LESSON I.--RESTORE THE RHYTHM.
"The lion is laid down in his lair."--_O. B. Peirce's Gram._, p. 134.
[FORMULE.--Not proper, because the word "_lion_," here put for Cowper's
word "_beast_" destroys the metre, and changes the line to prose. But,
according to the definition given on p. 827, "Verse, in opposition to
prose, is language arranged into metrical lines of some determinate length
and rhythm--language so ordered as to produce harmony by a due succession
of poetic feet." This line was composed of one iamb and two anapests; and,
to such form, it should be restored, thus: "The _beast_ is laid down in his
lair."--_Cowper's Poems_, Vol. i, p. 201.]
"Where is thy true treasure?
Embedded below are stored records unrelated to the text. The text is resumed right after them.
Lemma cpu_step_inv hs s i : spin_inv hs s → ∃ hs', spin_inv hs' (cpu_step i s).
Proof.
  intros H. pose proof (si_noff _ _ H i) as Hn. pose proof (si_sie _ _ H i) as Hs.
  unfold cpu_step. destruct (at_pc s i) as [|l|l|l|l|l|l|l|l| |msg] eqn:Hi; simpl in Hn; eauto.
  - exists hs. destruct (locked (locks s l) =? 0); apply spin_inv_goto; rewrite ?Hi; simpl; auto; done.
  - exists hs. destruct (bool_decide (lk_cpu (locks s l) = Some i)); apply spin_inv_goto; rewrite ?Hi; simpl; auto; done.
  - exists hs. destruct (Z.eqb_spec (locked (locks s l)) 0); [by apply spin_inv_take|].
    eapply spin_inv_ext; [exact H|done|done|]. intros k. simpl. fsplit; [|done].
    destruct (si_locked _ _ H l), (locks s l); simpl in *; congruence.
  - eauto using spin_inv_own.
  - exists hs. destruct (locked (locks s l) =? 0); apply spin_inv_goto; rewrite ?Hi; simpl; auto; done.
  - exists hs. destruct (bool_decide (lk_cpu (locks s l) = Some i)) eqn:E; apply spin_inv_goto;
      rewrite ?Hi; simpl; auto; try done.
    intros k [= ->]. by apply bool_decide_eq_true in E.
  - eauto using spin_inv_clear.
  - exists hs. by apply spin_inv_free.
  - destruct (pop_off_ok (cpus s i) (length (hs i))) as (c & -> & Hc & Hc'); [lia| |].
    + apply Hs. lia.
    + exists hs. apply spin_inv_move; rewrite ?Hi; simpl; auto; lia || done.
Qed.

Lemma step_inv hs s s' : spin_inv hs s → step s s' → ∃ hs', spin_inv hs' s'.
Proof.
  intros H Hst. destruct Hst as [i l s Hlt Hi|i l s Hlt Hi|i b s Hlt Hi Hz|i s Hlt];
    [| | |by eapply cpu_step_inv].
  - pose proof (si_noff _ _ H i) as Hn. rewrite Hi in Hn. simpl in Hn. exists hs.
    apply spin_inv_move; rewrite ?Hi; simpl; auto; lia || done.
  - pose proof (si_noff _ _ H i) as Hn. rewrite Hi in Hn. simpl in Hn. exists hs.
    apply spin_inv_goto; rewrite ?Hi; simpl; auto; lia || done.
  - pose proof (si_noff _ _ H i) as Hn. rewrite Hi in Hn. exists hs.
    eapply spin_inv_ext;
      [apply (spin_inv_move hs s i Run (mkcpu (noff (cpus s i)) (intena (cpus s i)) b) H)|..];
      rewrite ?Hi; simpl; auto; try done; try lia.
    intros j. by fsplit.
Qed.

Lemma reach_inv s : rtc step boot s → ∃ hs, spin_inv hs s.
Proof.
  assert (Hg : ∀ s0, (∃ hs, spin_inv hs s0) → rtc step s0 s → ∃ hs, spin_inv hs s).
  { intros s0 Hi Hr. induction Hr as [|x y z Hxy _ IH]; [done|].
    destruct Hi as [hs Hi]. eauto using step_inv. }
  intros. eapply Hg; eauto using spin_inv_boot.
Qed.
End preservation.

(** ** Theorems *)

(** C30. in every state the CPUs can reach by interleaving the memory operations of [acquire] and
    [release], at most one CPU is between the swap that took a given lock and the store that frees
    it, and that CPU has interrupts disabled with [noff] positive, unless it has already panicked. *)
Theorem mutual_exclusion s i j l :
  rtc step boot s → in_section s i l → in_section s j l →
  i = j ∧ ((∀ m, at_pc s i ≠ Dead m) → 0 < noff (cpus s i) ∧ sie (cpus s i) = false).
Proof.
  intros (hs & H)%reach_inv Hi Hj. split.
  - destruct Hi as [[_ Hi] | Hi], Hj as [[_ Hj] | Hj].
    + congruence.
    + destruct (si_owned _ _ H i l Hi) as [_ Hb]. specialize (Hb j).
      destruct Hj as [Hj | Hj]; rewrite Hj in Hb; simpl in Hb; by apply bool_decide_eq_false in Hb.
    + destruct (si_owned _ _ H j l Hj) as [_ Hb]. specialize (Hb i).
      destruct Hi as [Hi | Hi]; rewrite Hi in Hb; simpl in Hb; by apply bool_decide_eq_false in Hb.
    + assert (Hbi : between (at_pc s i) l = true)
        by (destruct Hi as [-> | ->]; by apply bool_decide_eq_true).
      assert (Hbj : between (at_pc s j) l = true)
        by (destruct Hj as [-> | ->]; by apply bool_decide_eq_true).
      symmetry. by apply (si_between _ _ H i l Hbi).
  - intros Halive. assert (Hpos : 0 < noff (cpus s i)); [|split; [done|by apply (si_sie _ _ H)]].
    pose proof (si_noff _ _ H i) as Hn. destruct Hi as [[_ Hi] | [Hi | Hi]].
    + apply (si_owner _ _ H) in Hi. destruct (hs i) as [|x t]; [by apply elem_of_nil in Hi|].
      destruct (at_pc s i); simpl in Hn; try lia. by destruct (Halive msg).
    + rewrite Hi in Hn. simpl in Hn. lia.
    + rewrite Hi in Hn. simpl in Hn. lia.
Qed.

(** a CPU can only panic in the lock code by calling [acquire] on a lock whose holder it is, or
    [release] on one it does not hold: the panics of [pop_off] are unreachable, and a CPU that holds
    a lock and calls [release] on it gets past the [holding] test. *)
Theorem lock_panics s i l m :
  rtc step boot s →
  (at_pc s i = Dead m → m = "acquire"%string ∨ m = "release"%string) ∧
  (at_pc s i = AcqCpu l → (∃ m', at_pc (cpu_step i s) i = Dead m') ↔ holding (locks s l) i = true) ∧
  (holding (locks s l) i = true →
    (at_pc s i = RelTest l → at_pc (cpu_step i s) i = RelCpu l) ∧ (at_pc s i = RelCpu l → at_pc (cpu_step i s) i = RelClr l)).
Proof.
  intros (hs & H)%reach_inv. split_and!.
  - intros Hi. pose proof (si_noff _ _ H i) as Hn. by rewrite Hi in Hn.
  - intros Hi. unfold cpu_step. rewrite Hi. rewrite (holding_spec hs) by done.
    case_bool_decide; simpl; rewrite fn_lookup_insert; naive_solver.
  - intros Ho%(holding_spec hs); [|done]. destruct (si_owned _ _ H i l Ho) as [Hl _].
    split; intros Hi; unfold cpu_step; rewrite Hi, ?Hl, ?bool_decide_true by done; apply fn_lookup_insert.
Qed.

(** ** Nested push_off and pop_off *)

(** [n] calls of [pop_off] in a row. *)
Fixpoint pops (n : nat) (c : cpu) : cpu + string :=
  match n with
  | O => inl c
  | S n' => match pop_off c with inl c' => pops n' c' | inr m => inr m end
  end.

Lemma pushes_nested n c :
  0 < noff c →
  Nat.iter n push_off c = mkcpu (noff c + Z.of_nat n) (intena c) (if n is O then sie c else false).
Proof.
  intros Hc. induction n as [|n IH]; simpl.
  - destruct c; simpl. f_equal. lia.
  - rewrite IH. unfold push_off. simpl.
    destruct (Z.eqb_spec (noff c + Z.of_nat n) 0); [lia|]. f_equal. lia.
Qed.

Lemma pops_spec n : ∀ c,
  noff c = Z.of_nat n → sie c = false → (0 < n)%nat →
  pops n c = inl (mkcpu 0 (intena c) (intena c)).
Proof.
  induction n as [|n IH]; intros c Hn Hs Hpos; [lia|]. simpl. unfold pop_off.
  rewrite Hs. destruct (Z.ltb_spec (noff c) 1); [lia|].
  destruct (Z.eqb_spec (noff c - 1) 0) as [E|E].
  - assert (n = 0%nat) as -> by lia. simpl. rewrite E. by destruct (intena c).
  - cbn [andb]. rewrite IH by (simpl; lia || done). done.
Qed.

(** [n] nested [push_off] calls on a CPU with [noff] = 0 disable interrupts, and the [n]
    matching [pop_off] calls succeed and restore the interrupt state, on or off, that the first
    [push_off] found. *)
Theorem push_pop_restores n c :
  noff c = 0 → (0 < n)%nat →
  sie (Nat.iter n push_off c) = false ∧
  ∃ c', pops n (Nat.iter n push_off c) = inl c' ∧ noff c' = 0 ∧ sie c' = sie c.
Proof.
  intros Hc Hn. destruct n as [|n]; [lia|].
  rewrite Nat.iter_succ_r, pushes_nested by (unfold push_off; simpl; lia).
  assert (E : (if n is O then sie (push_off c) else false) = false) by by destruct n.
  rewrite E. simpl sie. split; [done|].
  rewrite pops_spec by (simpl; lia || done). eexists. split_and!; [done|done|].
  simpl. by rewrite Hc.
Qed.

(** ** Witnesses *)

(** CPU 0 takes the lock while CPU 1 spins on it. *)
Definition demo_smp : smp :=
  cpu_step 1 (cpu_step 1 (cpu_step 1 (set_pc 1 (AcqTest LK_kmem) (set_cpu 1 (push_off (cpuinit false))
    (cpu_step 0 (cpu_step 0 (cpu_step 0
      (set_pc 0 (AcqTest LK_kmem) (set_cpu 0 (push_off (cpuinit false)) boot))))))))).

Lemma demo_smp_reach : rtc step boot demo_smp.
Proof.
  unfold demo_smp.
  eapply rtc_l; [apply (step_acquire 0 LK_kmem); [unfold NCPU; lia|done]|].
  do 3 (eapply rtc_l; [apply (step_cpu 0); unfold NCPU; lia|]).
  eapply rtc_l; [apply (step_acquire 1 LK_kmem); [unfold NCPU; lia|done]|].
  do 3 (eapply rtc_l; [apply (step_cpu 1); unfold NCPU; lia|]).
  apply rtc_refl.
Qed.

Lemma mutual_exclusion_witness :
  in_section demo_smp 0 LK_kmem ∧ at_pc demo_smp 1 = AcqSpin LK_kmem ∧
  sie (cpus demo_smp 0) = false.
Proof.
  assert (H : in_section demo_smp 0 LK_kmem) by (left; split; reflexivity).
  split; [exact H|]. split; [reflexivity|].
  apply (mutual_exclusion demo_smp 0 0 LK_kmem demo_smp_reach H H). discriminate.
Defined.

Lemma lock_panics_witness :
  at_pc (cpu_step 0 (set_pc 0 (RelTest LK_kmem) demo_smp)) 0 = RelCpu LK_kmem.
Proof.
  apply (lock_panics (set_pc 0 (RelTest LK_kmem) demo_smp) 0 LK_kmem "");
    [|reflexivity|reflexivity].
  eapply rtc_r; [apply demo_smp_reach|].
  apply step_release; [unfold NCPU; lia|reflexivity].
Defined.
Gold says, not in me."
--_Hallock's Gram._, 1842, p. 66.
"Canst thou grow sad, thou sayest, as earth grows bright?"
--_Frazee's Gram._, 1845, p. 140.
"It must be so, Plato, thou reasonest well."
--_Wells's Gram._, 1846, p. 122.
"Slow rises merit, when by poverty depressed."
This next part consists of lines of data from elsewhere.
(** The two paths of [kfree] that do not panic. *)
Lemma kfree_run c k a :
  LK_kmem ∉ held c → page_ok kend a →
  kfree kend a c k =
    let ref := krefcount k (KREF_INDEX a) in
    Ret tt c
      (if 1 <? ref then set_ref (KREF_INDEX a) (s32 (ref - 1)) k
       else mkkmem (store64 (mfill (kmem_mem k) a 1 PGSIZE) a (freelist k)) a
              (<[KREF_INDEX a:=0]> (krefcount k))).
Proof.
  destruct c as [h w q]. simpl. intros Hc Ha. unfold kfree, memset_page.
  rewrite (proj2 (page_ok_guard kend a) Ha).
  pose proof (KREF_INDEX_lt kend Hend a Ha).
  destruct (Z.ltb_spec (KREF_INDEX a) KREF_COUNT); [|lia]. kexec.
  by destruct (1 <? krefcount k (KREF_INDEX a)); kexec.
Qed.

(** What [kfree] does to the abstract pool, for a page that is not free. *)
Lemma kabs_free k p a :
  kabs kend k p → page_ok kend a → a ∉ pfree p →
  kabs kend
    (if 1 <? krefcount k (KREF_INDEX a)
     then set_ref (KREF_INDEX a) (s32 (krefcount k (KREF_INDEX a) - 1)) k
     else mkkmem (store64 (mfill (kmem_mem k) a 1 PGSIZE) a (freelist k)) a
            (<[KREF_INDEX a:=0]> (krefcount k)))
    (pool_free a p).
Proof.
  intros H Ha Hni. pose proof (kabs_pos _ _ _ H a Ha) as Hpos.
  pose proof (freelist_range _ _ H).
  unfold pool_free. rewrite (kabs_refs _ _ _ H a Ha).
  destruct (Z.ltb_spec 1 (prefs p a)).
  - rewrite s32_small by lia. apply kabs_set_ref; auto; lia.
  - pose proof (kabs_push (set_ref (KREF_INDEX a) 0 k)
             (mkpool (pfree p) (<[a:=0]> (prefs p))) a
             (store64 (mfill (kmem_mem k) a 1 PGSIZE) a (freelist k))) as Hpush.
    apply Hpush; simpl; auto.
    + apply kabs_set_ref; auto; lia.
    + apply fn_lookup_insert.
    + eapply same_outside_trans; [apply same_outside_fill|apply same_outside_store].
    + by apply load64_store64.
Qed.

Lemma kabs_ref k p a :
  kabs kend k p → page_ok kend a → a ∉ pfree p → prefs p a < 2 ^ 31 - 1 →
  kabs kend (set_ref (KREF_INDEX a) (s32 (krefcount k (KREF_INDEX a) + 1)) k)
    (pool_ref a p).
Proof.
  intros H Ha Hni Hlt. pose proof (kabs_pos _ _ _ H a Ha).
  rewrite (kabs_refs _ _ _ H a Ha), s32_small by lia. apply kabs_set_ref; auto; lia.
Qed.

(** Only the counts of real pages matter. *)
Lemma kabs_refs_ext k p l refs :
  kabs kend k p → pfree p = l → (∀ a, page_ok kend a → refs a = prefs p a) →
  kabs kend k (mkpool l refs).
Proof.
  intros [Hc Hn Hp Hr Hz Hpos] <- E. split; simpl; auto.
  - intros. rewrite E; auto.
  - intros a Ha. rewrite E; auto. by rewrite Forall_forall in Hp; apply Hp.
  - intros. rewrite E; auto.
Qed.
End refinement.

(** ** kinit: the pages between [end] and PHYSTOP *)

Section boot.
Context (kend : Z) (Hend : KERNBASE <= kend <= PHYSTOP).

(** The pages from [p] to PHYSTOP, the highest first: the order [kinit] leaves them in. *)
Definition pages_from (p : Z) (n : nat) : list Z :=
  reverse ((λ i, p + Z.of_nat i * PGSIZE) <$> seq 0 n).

Lemma pages_from_S p n : pages_from p (S n) = pages_from (p + PGSIZE) n ++ [p].
Proof.
  unfold pages_from. rewrite <- cons_seq, fmap_cons, reverse_cons. f_equal.
  - f_equal. rewrite <- fmap_S_seq, <- list_fmap_compose.
    apply list_fmap_ext. intros i x _. simpl. lia.
  - f_equal. lia.
Qed.

Lemma elem_of_pages_from x p n :
  x ∈ pages_from p n ↔ ∃ i, (i < n)%nat ∧ x = p + Z.of_nat i * PGSIZE.
Proof.
  unfold pages_from. rewrite elem_of_reverse, list_elem_of_fmap. split.
  - intros (i & -> & Hi%elem_of_seq). exists i. split; [lia|done].
  - intros (i & Hi & ->). exists i. split; [done|]. apply elem_of_seq. lia.
Qed.

Lemma kinit_loop_run n : ∀ fuel p c k free,
  LK_kmem ∉ held c → p mod PGSIZE = 0 → kend <= p →
  p + Z.of_nat n * PGSIZE = PHYSTOP → (n ≤ fuel)%nat →
  kabs kend k (mkpool free (λ _, 0)) → (∀ x, x ∈ free → x < p) →
  ∃ k', kinit_loop kend fuel p c k = Ret tt c k' ∧
    kabs kend k' (mkpool (pages_from p n ++ free) (λ _, 0)).
Proof.
  induction n as [|n IH]; intros fuel p c k free Hc Hp Hlo Hn Hf H Hfree.
  { exists k. split; [|done]. destruct fuel; simpl;
      (destruct (Z.leb_spec (p + PGSIZE) PHYSTOP); [uconst; lia|done]). }
  destruct fuel as [|fuel]; [lia|]. cbn [kinit_loop].
  assert (Ha : page_ok kend p) by (split; [done|uconst; lia]).
  destruct (Z.leb_spec (p + PGSIZE) PHYSTOP); [|uconst; lia].
  assert (Hni : p ∉ free) by (intros ?%Hfree; lia).
  assert (H1 : kabs kend (set_ref (KREF_INDEX p) 1 k)
                 (mkpool free (<[p:=1]> (λ _, 0)))).
  { apply (kabs_set_ref kend (proj1 Hend) k (mkpool free (λ _, 0))); auto; lia. }
  unfold kbind at 1, kmod. erewrite kbind_ret; [|by apply kfree_run; [lia|..]].
  pose proof (kabs_free kend (proj1 Hend) _ _ _ H1 Ha Hni) as H2.
  rewrite pages_from_S, <- app_assoc. apply IH; try done.
  - rewrite Z.add_mod by (uconst; lia). by rewrite Hp.
  - uconst; lia.
  - uconst; lia.
  - lia.
  - cbv zeta. eapply kabs_refs_ext; [exact H2| |].
    + unfold pool_free. simpl. by rewrite fn_lookup_insert.
    + intros b Hb. unfold pool_free. simpl. rewrite fn_lookup_insert. simpl.
      destruct (decide (b = p)) as [->|]; [by rewrite fn_lookup_insert|].
      by rewrite !fn_lookup_insert_ne.
  - intros x [-> | ?]%elem_of_cons; [uconst; lia|].
    specialize (Hfree x). uconst. intuition lia.
Qed.

Lemma kinit_run c k :
  LK_kmem ∉ held c → freelist k = 0 → (∀ i, krefcount k i = 0) →
  ∃ k', kinit kend c k = Ret tt c k' ∧
    kabs kend k' (mkpool (pages_from (PGROUNDUP kend)
      (Z.to_nat ((PHYSTOP - PGROUNDUP kend) / PGSIZE))) (λ _, 0)).
Proof.
  intros Hc Hf Hr. unfold kinit.
  pose proof (PGROUNDUP_spec kend) as [Hal Hge]; [uconst; lia..|].
  assert (Hle : PGROUNDUP kend <= PHYSTOP)
    by (uconst; Z.div_mod_to_equations; lia).
  edestruct kinit_loop_run
    with (n := Z.to_nat ((PHYSTOP - PGROUNDUP kend) / PGSIZE))
         (fuel := Z.to_nat KREF_COUNT) (p := PGROUNDUP kend) (k := k) (free := @nil Z)
    as (k' & E & H); eauto.
  - lia.
  - rewrite Z2Nat.id by (apply Z.div_pos; uconst; lia).
    uconst. Z.div_mod_to_equations. lia.
  - unfold KREF_COUNT. apply Z2Nat.inj_le;
      [apply Z.div_pos; uconst; lia|apply Z.div_pos; uconst; lia|].
    apply Z.div_le_mono; uconst; lia.
  - split; simpl; auto; try constructor; try (intros; set_solver); lia.
  - set_solver.
  - exists k'. by rewrite app_nil_r in H.
Qed.
End boot.

(** ** Clients: ownership of pages *)

Section clients.
Context (kend : Z) (Hend : KERNBASE <= kend).

(** What the clients own is exactly what [krefcount] counts, and only real pages are owned. *)
Definition owned_inv (st : kmem * (Z → Z)) : Prop :=
  ∃ p, kabs kend st.1 p ∧ (∀ a, page_ok kend a → st.2 a = prefs p a) ∧
       (∀ a, st.2 a ≠ 0 → page_ok kend a).

Lemma owned_not_free k p (own : Z → Z) a :
  kabs kend k p → page_ok kend a → own a = prefs p a → 0 < own a → a ∉ pfree p.
Proof. intros H Ha E Hpos Hin. rewrite (kabs_zero _ _ _ H a Hin) in E. lia. Qed.

(** The common part of the three steps that change the count of one page [a] to [v]. *)
Lemma owned_inv_update k' p' (own : Z → Z) a v refs :
  kabs kend k' p' → page_ok kend a →
  (∀ b, page_ok kend b → own b = refs b) → (∀ b, own b ≠ 0 → page_ok kend b) →
  prefs p' a = v → (∀ b, b ≠ a → prefs p' b = refs b) →
  owned_inv (k', <[a:=v]> own).
Proof.
  intros H Ha Ho Hp Hv Hne. exists p'. simpl. split_and!; [done| |].
  - intros b Hb. destruct (decide (b = a)) as [->|].
    + by rewrite fn_lookup_insert.
    + rewrite fn_lookup_insert_ne, Hne by done. auto.
  - intros b. destruct (decide (b = a)) as [->|]; [done|].
    rewrite fn_lookup_insert_ne by done. auto.
Qed.

Lemma kstep_owned c st st' :
  LK_kmem ∉ held c → kstep kend c st st' → owned_inv st → owned_inv st'.
Proof.
  intros Hc Hstep (p & H & Ho & Hp). simpl in *.
  destruct Hstep as [k k' own a E Ha0|k k' own E|k k' own a Hpos E|k k' own a Hpos E];
    simpl in *.
  - rewrite kalloc_run in E by done. simpl in E. injection E as <- <-.
    rewrite (chain_head_ok kend k p H) in *. destruct p as [[|a l] refs]; [done|].
    simpl in *. destruct (Z.eqb_spec a 0); [done|].
    pose proof (kabs_pages _ _ _ H) as Hpg. apply Forall_cons in Hpg as [Ha _].
    assert (Hz : refs a = 0) by (apply (kabs_zero _ _ _ H a); constructor).
    rewrite (Ho a Ha), Hz. simpl.
    eapply owned_inv_update; eauto using kabs_alloc; simpl.
    + apply fn_lookup_insert.
    + intros b Hb. by rewrite fn_lookup_insert_ne.
  - rewrite kalloc_run in E by done. simpl in E. injection E as E1 <-.
    rewrite E1. simpl. by exists p.
  - assert (Ha : page_ok kend a) by (apply Hp; lia).
    rewrite kfree_run in E by done. simpl in E. injection E as <-.
    assert (Hni : a ∉ pfree p) by (apply (owned_not_free k p own); auto).
    eapply owned_inv_update; eauto using kabs_free.
    + rewrite (Ho a Ha) in *. unfold pool_free.
      destruct (Z.ltb_spec 1 (prefs p a)); simpl; rewrite fn_lookup_insert; lia.
    + intros b Hb. unfold pool_free.
      destruct (1 <? prefs p a); simpl; by rewrite fn_lookup_insert_ne.
  - assert (Ha : page_ok kend a) by (apply Hp; lia).
    rewrite (krefpage_run kend) in E by done. injection E as <-.
    assert (Hni : a ∉ pfree p) by (apply (owned_not_free k p own); auto; lia).
    assert (Hlt : prefs p a < 2 ^ 31 - 1) by (rewrite <- Ho; auto; lia).
    eapply owned_inv_update; eauto using kabs_ref; simpl.
    + by rewrite fn_lookup_insert, Ho.
    + intros b Hb. by rewrite fn_lookup_insert_ne.
Qed.
End clients.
--_Ib._, p. 195; _Hiley_, 132; _Hart_, 179.
"Rapt in future times, the bard begun."
--_Wells's Gram._, 1846, p. 153.
"Is there not rain enough in the sweet heavens
To wash it white as snow? Whereunto serves mercy,
But to confront the visage of offence!"
--_Hallock's Gram._, 1842, p. 118.
"Look! in this place ran Cassius's dagger through."
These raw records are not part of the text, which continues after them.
(* ===== verification/Bio.v ===== *)
(** * Buffer cache over the RAM disk (kernel/bio.c, kernel/ramdisk.c)

    The cache is the C array of buffers linked into a circular doubly-linked list through [prev] and
    [next]; index [HEAD] is [bcache.head].  The RAM disk is the byte image of the file system.

    [dll] says that the links form the list [l]; the lemmas about it show that unlinking a buffer and
    putting it at the front keep the list well formed, and that the two scans of [bget] walk it to
    its end.  [bcabs] relates the cache to the view of file BlockCache, and [bio_cache] shows that
    every operation satisfies the interface. *)

From stdpp Require Import base list functions sets numbers strings.
From Stdlib Require Import ZArith Lia.
From S2P Require Import Prelude Machine Sleeplock BlockCache.

(** ** Data *)

(** [struct buf]: [b_lock] is the sleep lock, [b_prev] and [b_next] are indices of buffers. *)
Record buf := mkbuf {
  b_valid : bool;
  b_dev : Z;
  b_blockno : Z;
  b_lock : sleeplock;
  b_refcnt : Z;
  b_prev : nat;
  b_next : nat;
  b_data : block
}.

#[global] Instance buf_inhabited : Inhabited buf :=
  populate (mkbuf false 0 0 initsleeplock 0 0 0 []).

Definition HEAD : nat := NBUF.

(** [bufs] is [bcache.buf] followed by [bcache.head]; [img] is the memory from fs_img_start, [isize]
    its size fs_img_end - fs_img_start; [wlog] records the block writes performed on it. *)
Record bdev := mkbdev {
  bufs : list buf;
  img : mem;
  isize : Z;
  wlog : list bwrite_ev
}.

Definition bget_of (s : bdev) (i : nat) : buf := bufs s !!! i.
Definition set_bufs (bs : list buf) (s : bdev) : bdev := mkbdev bs (img s) (isize s) (wlog s).
Definition upd_buf (i : nat) (f : buf → buf) (s : bdev) : bdev := set_bufs (alter f i (bufs s)) s.
Lemma complete_ok m nsec op c s v :
  host_rep (sd_dev s) v → in_cmd faulty m nsec op CMD_TIME v →
  ∃ r s', kloop 0x500001 (complete_body false false) 0x500000 c s = Ret (inr r) c s' ∧
    ((r.1 = 0 ∧ at_view s (in_wait faulty m nsec op false DATA_TIME) s') ∨ (r.1 = -1 ∧ at_fault s s')).
Proof.
  intros Hr Hc.
  destruct (kloop_rule0 0x500001 (complete_body false false) c (λ k t s1, 0 <= t <= CMD_TIME ∧ k = t + 1 ∧ at_view s (in_cmd faulty m nsec op t) s1)
    (λ r s', (r.1 = 0 ∧ at_view s (in_wait faulty m nsec op false DATA_TIME) s') ∨ (r.1 = -1 ∧ at_fault s s')) 0x500000 s) as (r & s' & E & Hq).
  - clear v Hr Hc. intros k t s1 Hk (Ht & -> & d & v & -> & Hr & Hc). unfold complete_body.
    destruct (poll_ok c (set_dev d s) v Hr) as (x & d1 & v1 & E1 & Htc & (Fc & _ & _ & _ & Fe)%has_flags & Hr1). kstep E1.
    rewrite set_dev_twice, Fc, Fe. destruct (poll_cmd _ _ _ _ _ _ _ Hc Htc) as [Hc1|[Hw|Hx]].
    + pose proof Hc1 as (_ & Hf & n & _ & Hn). rewrite Hf. cbn. destruct (Z.eqb_spec t 0) as [->|].
      * eexists (inr _), _. split; [reflexivity|]. right. split; [done|]. split; [|by exists d1]. destruct Hn as [? Hn]. destruct faulty; [done|]. specialize (Hn eq_refl). lia.
      * eexists (inl _), _. split; [reflexivity|]. unfold CMD_TIME in *. rewrite u32_small by lia. split_and!; [lia..|]. by exists d1, v1.
    + pose proof (in_wait_flags _ _ _ _ _ _ Hw) as (-> & -> & _). kstep (eq_refl : kret (@None Z) c (set_dev d1 s) = Ret None c (set_dev d1 s)).
      destruct (clear_ok INT_CMD_COMPLETE c (set_dev d1 s) v1 Hr1) as (d2 & E2 & Hr2); [done|]. kstep E2.
      eexists (inr _), _. split; [reflexivity|]. left. split; [done|]. eexists d2, _. split_and!; [done|exact Hr2|by apply in_wait_clear].
    + pose proof Hx as (Hf & -> & _). destruct (sd_read_any 4 SD_ERROR_INT_STAT_R c (set_dev d1 s)) as (y & d2 & E2).
      destruct (sd_write_any 1 SD_SW_RST_R 0x2 c (set_dev d2 s)) as (d3 & E3).
      kstep (kbind_ret _ (λ _, kret tt) _ _ _ _ _ E2). rewrite set_dev_twice. kstep E3.
      eexists (inr _), _. split; [reflexivity|]. right. split; [done|]. split; [done|]. by exists d3.
  - unfold CMD_TIME at 1. split_and!; [lia..|]. exists (sd_dev s), v. by destruct s.
  - destruct r as [t|r]; [destruct Hq as (? & ? & _); lia|]. by exists r, s'.
Qed.
(** The controller is idle, without an error, and set up for one sector. *)
Definition set_for (mode : Z) m nsec v : Prop :=
  holds m nsec v ∧ sv_job v = Idle ∧ f_err (sv_flags v) = false ∧ sv_blksize v = 512 ∧ sv_blkcnt v = 1 ∧ sv_mode v = mode.

Definition op_cmd (op : sdop) : Z := match op with OpRead _ => CMD17 | OpWrite _ => CMD24 end.
Definition op_sector (op : sdop) : Z := match op with OpRead sec | OpWrite sec => sec end.
Definition op_mode (op : sdop) : Z := match op with OpRead _ => 0x10 | OpWrite _ => 0 end.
--_Kames, El. of Cr._, Vol. i, p. 74.
"----When they list their lean and flashy songs,
Harsh grate on their scrannel pipes of wretched straw."
--_Jamieson's Rhet._, p. 135.
"Did not great Julius bleed for justice's sake?"
--_Dodd's Beauties of Shak._, p. 253.
"Did not great Julius bleed for justice sake?"
--_Singer's Shakspeare_, Vol. ii, p. 266.
"May I, unblam'd, express thee? Since God is light."
--_O. B. Peirce's Gram._, p. 290.
"Or hearest thou, rather, pure ethereal stream!"
--_2d Perversion, ib._
"Republics; kingdoms; empires, may decay;
Princes, heroes, sages, sink to nought."
--_O. B. Peirce's Gram._, p. 287.
"Thou bringest, gay creature as thou art,
A solemn image to my heart."
--_E. J. Hallock's Gram._, p. 197.
"Know thyself presume not God to scan;
The proper study of mankind is Man."
--_O. B. Peirce's Gram._, p. 285.
"Raised on a hundred pilasters of gold."